BACKGROUND AND PURPOSE Chalepensin is a pharmacologically active furanocoumarin compound found in rue, a medicinal herb. Here we have investigated the inhibitory effects of chalepensin on cytochrome P450 (CYP) 2A6 in vitro and in vivo . EXPERIMENTAL APPROACH Mechanism‐based inhibition was studied in vitro using human liver microsomes and bacterial membranes expressing genetic variants of human CYP2A6. Effects in vivo were studied in C57BL/6J mice. CYP2A6 activity was assayed as coumarin 7‐hydroxylation (CH) using HPLC and fluorescence measurements. Metabolism of chalepensin was assessed with liquid chromatography/mass spectrometry (LC/MS). KEY RESULTS CYP2A6.1, without pre‐incubation with NADPH, was competitively inhibited by chalepensin. After pre‐incubation with NADPH, inhibition by chalepensin was increased (IC 50 value decreased by 98%). This time‐dependent inactivation ( k inact 0.044 min −1 ; K I 2.64 µM) caused the loss of spectrally detectable P450 content and was diminished by known inhibitors of CYP2A6, pilocarpine or tranylcypromine, and by glutathione conjugation. LC/MS analysis of chalepensin metabolites suggested an unstable epoxide intermediate was formed, identified as the corresponding dihydrodiol, which was then conjugated with glutathione. Compared with the wild‐type CYP2A6.1, the isoforms CYP2A6.7 and CYP2A6.10 were less inhibited. In mouse liver microsomes, pre‐incubation enhanced inhibition of CH activity.
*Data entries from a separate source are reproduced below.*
(* ===== verification/LinkOutput.v ===== *)
(** * The linker: the output file, and the whole run

    Step 7 of main in src/llm4fun/linker/mini_elf_linker.cpp, and the sequence of
    the steps from the contents of the input files to the contents of the output
    file.  Reading and writing the files, their permissions and the printed map
    are not modelled. *)

From stdpp Require Import gmap.
From S2P Require Import Prelude Bytes LinkElf LinkSections LinkSymbols LinkReloc.

(** The bytes of the ELF header: e_ident, then the members of the structure with
    their widths. *)
Definition ehdr_bytes (entry : Z) : list Z :=
  ELFMAG ++ [2; 1; 1; 0] ++ replicate 8 0
  ++ le_bytes 2 ET_EXEC ++ le_bytes 2 EM_X86_64 ++ le_bytes 4 EV_CURRENT
  ++ le_bytes 8 entry ++ le_bytes 8 sizeof_Ehdr ++ le_bytes 8 0 ++ le_bytes 4 0
  ++ le_bytes 2 sizeof_Ehdr ++ le_bytes 2 sizeof_Phdr ++ le_bytes 2 num_phdrs
  ++ le_bytes 2 sizeof_Shdr ++ le_bytes 2 0 ++ le_bytes 2 SHN_UNDEF.

Definition phdr_bytes (type flags offset vaddr paddr filesz memsz align : Z) : list Z :=
  le_bytes 4 type ++ le_bytes 4 flags ++ le_bytes 8 offset ++ le_bytes 8 vaddr
  ++ le_bytes 8 paddr ++ le_bytes 8 filesz ++ le_bytes 8 memsz ++ le_bytes 8 align.

Definition phdr1 (filesz memsz : Z) : list Z :=
  phdr_bytes PT_LOAD (Z.lor PF_R (Z.lor PF_W PF_X)) 0 BASE_ADDR BASE_ADDR filesz memsz PAGE_SIZE.

Definition phdr2 : list Z := phdr_bytes PT_GNU_STACK (Z.lor PF_R PF_W) 0 0 0 0 0 0.

(** The chunks of one section, copied to the file. *)
Definition copy_chunk (cs : list Chunk) (foff : Z) (out : list Z) (ci : Z) : res (list Z) :=
  ch ← cs.[ci];
  if c_type ch =? SHT_NOBITS then Ok out
  else write_bytes out (foff + offset_in_osec ch) (c_data ch).

Definition copy_section (cs : list Chunk) (out : list Z) (os : OutputSection) : res (list Z) :=
  if is_bss os then Ok out
  else foldR (copy_chunk cs (o_foff os)) out (chunk_ids os).

(** Step 7. *)
Definition write_image (L : Layout) (cs : list Chunk) (entry : Z) : res (list Z) :=
  let out := replicate (Z.to_nat (total_filesz L)) 0 in
  out ← write_bytes out 0 (ehdr_bytes entry);
  out ← write_bytes out sizeof_Ehdr (phdr1 (total_filesz L) (total_memsz L));
  out ← write_bytes out (sizeof_Ehdr + sizeof_Phdr) phdr2;
  foldR (copy_section cs) out (l_osecs L).

(** Steps 1 to 7: the contents of the output file, or the error with which main
    returns. *)
Definition link (objects : list InputObject) : lres (list Z) :=
  _ ⇐ foldM (fun _ o => validate o) tt objects;
  L ⇐ make_layout objects;
  S ⇐ link_symbols L objects;
  cs ⇐ apply_relocations L (all_syms S) objects;
  lift (write_image L cs (entry S)).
Oral administration of chalepensin to mice reduced hepatic CH activity ex vivo . CONCLUSIONS AND IMPLICATIONS Chalepensin was a substrate and a mechanism‐based inhibitor of human CYP2A6. Formation of an epoxide could be a key step in this inactivation. ‘Poor metabolizers’ carrying CYP2A6 * 7 or * 10 may be less susceptible to inhibition by chalepensin. Given in vivo , chalepensin decreased CYP2A activity in mice.